• Assignment
For the records below, the count of lines that hold "word" is required; give only that number.

• Material for the task

(** ** After the run *)

Lemma ended_decided y : reachable fl y → ended y = true → canceled (srv (lead y)) = true ∨ decided y.
Proof using Type.
  induction 1 as [y (s & _ & ->)|y e y' Hr IH Hstep]; [done|]. intros Hend.
  pose proof (reachable_inv _ _ Hr) as Hy.
  assert (Hkeep : ended y = true → verdicts y' = verdicts y →
    (canceled (srv (lead y)) = true → canceled (srv (lead y')) = true) →
    canceled (srv (lead y')) = true ∨ decided y').
  { intros He Hv Hc. unfold decided. rewrite Hv. destruct (IH He); auto. }
  destruct (step_effect _ _ _ _ Hr Hstep) as
    [Hq [He|[now ->]]|Hv He Hc ->|tasks now -> He _|wi w r Hb Hw Hcase He]; [| |auto|congruence|].
  - apply Hkeep; [congruence|by apply quiet_verdicts|].
    by rewrite (srv_frame_canceled _ _ (qs_srv _ _ Hq)).
  - destruct Hstep as [(_ & _ & Hor) _]. rewrite (srv_frame_canceled _ _ (qs_srv _ _ Hq)).
    unfold decided, verdicts. rewrite (quiet_verdicts _ _ Hq).
    apply orb_prop in Hor as [Hd|?]; [right|by left]. by apply decided_count in Hd.
  - rewrite He in Hend. pose proof (si_ended _ _ Hy Hend) as Hs.
    destruct Hcase as [E _|_ _ _ Hsr HD HT _ _ _ _|l t _ _ _ _ Hns _ _]; [| |congruence].
    + apply Hkeep; [done| |]; unfold verdicts; by rewrite E.
    + apply Hkeep; [done| |by rewrite (srv_frame_canceled _ _ Hsr)].
      by apply quiet_verdicts; constructor.
Qed.
(** ** An example *)

#[local] Existing Instance testRuntime.

Definition exLink : link := Link ex2 (CRead 1) None (flush initLoop).
Definition exRequest : workerRequest := WorkerRequest [] [] [].

(** The helper's first request has arrived, and has been answered. *)
Definition exAsked : link := Link ex2 (CAccept 1 [] exRequest) None (flush initLoop).
Definition exAnswered : link :=
  match serveStep exampleFlags ex2 (CAccept 1 [] exRequest) InTurn 12 with
  | Some (c, y) => Link y c None (flush initLoop)
  | None => exAsked
  end.

Lemma exAnswered_linked : linked exampleFlags 1 1 exAnswered.
Proof.
  assert (H0 : linked exampleFlags 1 1 exLink).
  { apply linked_start. split; [exact ex2_reachable|]. split; [exact ex2_helper|]. split_and!; vm_compute; reflexivity. }
  assert (H1 : linked exampleFlags 1 1 exAsked).
  { apply (linked_step _ _ _ exLink); [exact H0|].
    apply (LinkServe exampleFlags 1 1 exLink (InRequest (inr exRequest)) 11 (CAccept 1 [] exRequest) ex2); [|reflexivity].
    split; vm_compute; reflexivity. }
  apply (linked_step _ _ _ exAsked); [exact H1|].
  destruct (serveStep exampleFlags ex2 (CAccept 1 [] exRequest) InTurn 12) as [[c y]|] eqn:E.
  - unfold exAnswered. rewrite E. apply (LinkServe exampleFlags 1 1 exAsked InTurn 12 c y I E).
  - exfalso. vm_compute in E. discriminate E.
Qed.

Lemma link_no_lease_lost_witness :
  1 ∈ leasesOf (kSys exAnswered) 1 ∧
  (is_Some (lActive (kHelper exAnswered) !! 1) ∨ 1 ∈ rLease <$> lPending (kHelper exAnswered) ∨
   1 ∈ rLease <$> unprocessed exAnswered ∨ 1 ∈ inflightWork exAnswered).
Proof.
  assert (Hid : 1 ∈ leasesOf (kSys exAnswered) 1) by (apply (bool_decide_eq_true_1 (1 ∈ leasesOf (kSys exAnswered) 1)); vm_compute; reflexivity).
  split; [exact Hid|].
  assert (Ho : open 1 exAnswered) by (vm_compute; reflexivity).
  assert (Hl : live (kSys exAnswered)) by (split; vm_compute; reflexivity).
  destruct (link_no_lease_lost exampleFlags 1 1 exAnswered 1 exAnswered_linked Ho Hl Hid) as [(e & x & Ha & _)|Hr].
  - left. exists e. exact Ha.
  - right. exact Hr.
Defined.
(* ===== verification/CacheTypes.v ===== *)
(** * The GOCACHEPROG protocol (cacheprog.go) and what it needs of the library

    The requests and responses of cmd/go's cache protocol, and the decoding of
    hexadecimal, of decimal numbers and of fields. *)

From Stdlib Require Import Ascii.
From S2P Require Import Prelude GoStrings Utf8 GoFmt Sha256 CappedBuffer.

(** ** The protocol *)

Definition cacheProgGet : string := "get".
Definition cacheProgPut : string := "put".
Definition cacheProgClose : string := "close".

(** Byte slices are strings; the body of a put comes with the request. *)
Record cacheProgRequest := CacheRequest {
  crID : Z;
  crCommand : string;
  crActionID : string;
  crOutputID : string;
  crObjectID : string;
  crBodySize : Z
}.

#[export] Instance eta_cacheProgRequest : Eta cacheProgRequest := λ r,
  CacheRequest (crID r) (crCommand r) (crActionID r) (crOutputID r) (crObjectID r) (crBodySize r).

Record cacheProgResponse := CacheResponse {
  cpID : Z;
  cpErr : string;
  KnownCommands : list string;
  cpMiss : bool;
  cpOutputID : string;
  cpObjectID : string;
  cpSize : Z;
  cpTime : option Time;
  cpTimeNanos : Z;
  DiskPath : string
}.

#[export] Instance eta_cacheProgResponse : Eta cacheProgResponse := λ r,
  CacheResponse (cpID r) (cpErr r) (KnownCommands r) (cpMiss r) (cpOutputID r) (cpObjectID r) (cpSize r)
    (cpTime r) (cpTimeNanos r) (DiskPath r).

Definition zeroResponse : cacheProgResponse := CacheResponse 0 "" [] false "" "" 0 None 0 "".
Definition missResponse : cacheProgResponse := zeroResponse <| cpMiss := true |>.

(** Older helpers call the output ID an object ID. *)
Definition normalizeRequest (r : cacheProgRequest) : cacheProgRequest :=
  if bool_decide (crOutputID r = "") && negb (bool_decide (crObjectID r = "")) then r <| crOutputID := crObjectID r |> else r.

(** ** Hexadecimal *)

Definition fromHexChar (a : ascii) : option Z :=
  let b := byteZ a in
  if (48 <=? b) && (b <=? 57) then Some (b - 48)
  else if (97 <=? b) && (b <=? 102) then Some (b - 87)
  else if (65 <=? b) && (b <=? 70) then Some (b - 55)
  else None.

(** [hex.DecodeString]; [None] is its error. *)
Fixpoint DecodeString (s : string) : option string :=
  match s with
  | EmptyString => Some ""
  | String a (String b s) =>
      x ← fromHexChar a; y ← fromHexChar b; r ← DecodeString s; Some (String (ofByteZ (16 * x + y)) r)
  | String _ EmptyString => None
  end.

Definition validCacheHex (s : string) : bool :=
  (strlen s =? 64) && bool_decide (is_Some (DecodeString s)).

(** ** Decimal numbers *)

Fixpoint digits (s : string) (acc : Z) : option Z :=
  match s with
  | EmptyString => Some acc
  | String a s =>
      let b := byteZ a in
      if (48 <=? b) && (b <=? 57) then digits s (10 * acc + (b - 48)) else None
  end.

(** [strconv.ParseInt(s, 10, 64)] *)
Definition ParseInt (s : string) : option Z :=
  let '(neg, rest) := match s with
                      | String "+" r => (false, r)
                      | String "-" r => (true, r)
                      | _ => (false, s)
                      end in
  if bool_decide (rest = "") then None
  else
    n ← digits rest 0;
    let v := if neg then - n else n in
    if (- 2 ^ 63 <=? v) && (v <? 2 ^ 63) then Some v else None.

(** ** Fields *)

(** [unicode.IsSpace] *)
Definition isSpace (r : Z) : bool :=
  ((9 <=? r) && (r <=? 13)) || (r =? 32) || (r =? 0x85) || (r =? 0xA0) || (r =? 0x1680) ||
  ((0x2000 <=? r) && (r <=? 0x200A)) || (r =? 0x2028) || (r =? 0x2029) || (r =? 0x202F) || (r =? 0x205F) || (r =? 0x3000).

(** [strings.Fields], over the runes; [word] is the field under way. *)
Fixpoint fieldsOf (cs : list (Z * string)) (word : string) : list string :=
  match cs with
  | [] => if bool_decide (word = "") then [] else [word]
  | (r, enc) :: cs =>
      if isSpace r then (if bool_decide (word = "") then fieldsOf cs "" else word :: fieldsOf cs "")
      else fieldsOf cs (word +:+ enc)
  end.

Definition Fields (s : string) : list string := fieldsOf (chunks s) "".

(** [strings.TrimSpace] *)
Fixpoint dropSpace (cs : list (Z * string)) : list (Z * string) :=
  match cs with
  | (r, enc) :: cs' => if isSpace r then dropSpace cs' else cs
  | [] => []
  end.

Definition TrimSpace (s : string) : string := concatS (reverse (dropSpace (reverse (dropSpace (chunks s)))).*2).

(** ** Base64 *)

(** The alphabet of [base64.RawURLEncoding]. *)
Definition base64Char (d : Z) : ascii :=
  ofByteZ (if d <? 26 then 65 + d else if d <? 52 then 71 + d else if d <? 62 then d - 4 else if d =? 62 then 45 else 95).

(** Three bytes make four characters; there is no padding. *)
Fixpoint base64RawURL (s : string) : string :=
  match s with
  | EmptyString => ""
  | String a EmptyString =>
      let x := byteZ a in String (base64Char (x / 4)) (String (base64Char (x `mod` 4 * 16)) "")
  | String a (String b EmptyString) =>
      let x := byteZ a in
      let y := byteZ b in
      String (base64Char (x / 4)) (String (base64Char (x `mod` 4 * 16 + y / 16)) (String (base64Char (y `mod` 16 * 4)) ""))
  | String a (String b (String c s)) =>
      let x := byteZ a in
      let y := byteZ b in
      let z := byteZ c in
      String (base64Char (x / 4)) (String (base64Char (x `mod` 4 * 16 + y / 16))
        (String (base64Char (y `mod` 16 * 4 + z / 64)) (String (base64Char (z `mod` 64)) (base64RawURL s))))
  end.

(** The part of a build ID that stands for the action, 120 bits of its ID. *)
Definition actionIDPrefix (actionID : string) : string :=
  if strlen actionID <? 15 then "" else base64RawURL (takeS 15 actionID).

(** ** Lemmas *)

Lemma fromHex_hexDigit d : 0 ≤ d < 16 → fromHexChar (hexDigit d) = Some d.
Proof.
  intros Hd. assert (Hall : forallb (λ n, bool_decide (fromHexChar (hexDigit (Z.of_nat n)) = Some (Z.of_nat n))) (seq 0 16) = true) by reflexivity.
  rewrite forallb_forall in Hall. specialize (Hall (Z.to_nat d)). rewrite Z2Nat.id in Hall by lia.
  eapply bool_decide_eq_true_1, Hall. apply in_seq. lia.
Qed.

Lemma Decode_Encode s : DecodeString (EncodeToString s) = Some s.
Proof.
  induction s as [|a s IH]; [done|]. cbn [EncodeToString DecodeString].
  pose proof (byteZ_range a). assert (0 ≤ byteZ a / 16 < 16) by (split; [apply Z.div_pos|apply Z.div_lt_upper_bound]; lia).
  pose proof (Z.mod_pos_bound (byteZ a) 16).
  rewrite !fromHex_hexDigit by lia. cbn [mbind option_bind]. rewrite IH. cbn [mbind option_bind].
  rewrite <- Z.div_mod by lia. by rewrite ofByteZ_byteZ.
Qed.

Lemma strlen_EncodeToString s : strlen (EncodeToString s) = 2 * strlen s.
Proof. unfold strlen. induction s as [|a s IH]; [done|]. cbn [EncodeToString String.length]. lia. Qed.

Lemma strlen_Sum256 s : strlen (Sum256 s) = 32.
Proof.
  pose proof (length_hashString s) as Hl. unfold hashString in Hl. rewrite length_EncodeToString in Hl. unfold strlen. lia.
Qed.

Lemma validCacheHex_Encode s : validCacheHex (EncodeToString s) = true ↔ strlen s = 32.
Proof.
  unfold validCacheHex. rewrite Decode_Encode, strlen_EncodeToString, bool_decide_true, andb_true_r by by eexists.
  rewrite Z.eqb_eq. lia.
Qed.

Lemma EncodeToString_inj s t : EncodeToString s = EncodeToString t → s = t.
Proof. intros E. apply (f_equal DecodeString) in E. rewrite !Decode_Encode in E. by injection E. Qed.

Example fields_example : Fields ("v1 ab" +:+ String "009"%char "cd  7" +:+ String "010"%char "") = ["v1"; "ab"; "cd"; "7"].
Proof. reflexivity. Qed.

Example parseInt_examples :
  (ParseInt "-12", ParseInt "9223372036854775807", ParseInt "9223372036854775808", ParseInt "1_0") =
  (Some (-12), Some (2 ^ 63 - 1), None, None).
Proof. vm_compute. reflexivity. Qed.

Example base64_examples : (base64RawURL "foobar", base64RawURL "fooba", base64RawURL "foob", base64RawURL (String "255"%char (String "239"%char ""))) =
  ("Zm9vYmFy", "Zm9vYmE", "Zm9vYg", "_-8").
Proof. vm_compute. reflexivity. Qed.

• Exercise answer
5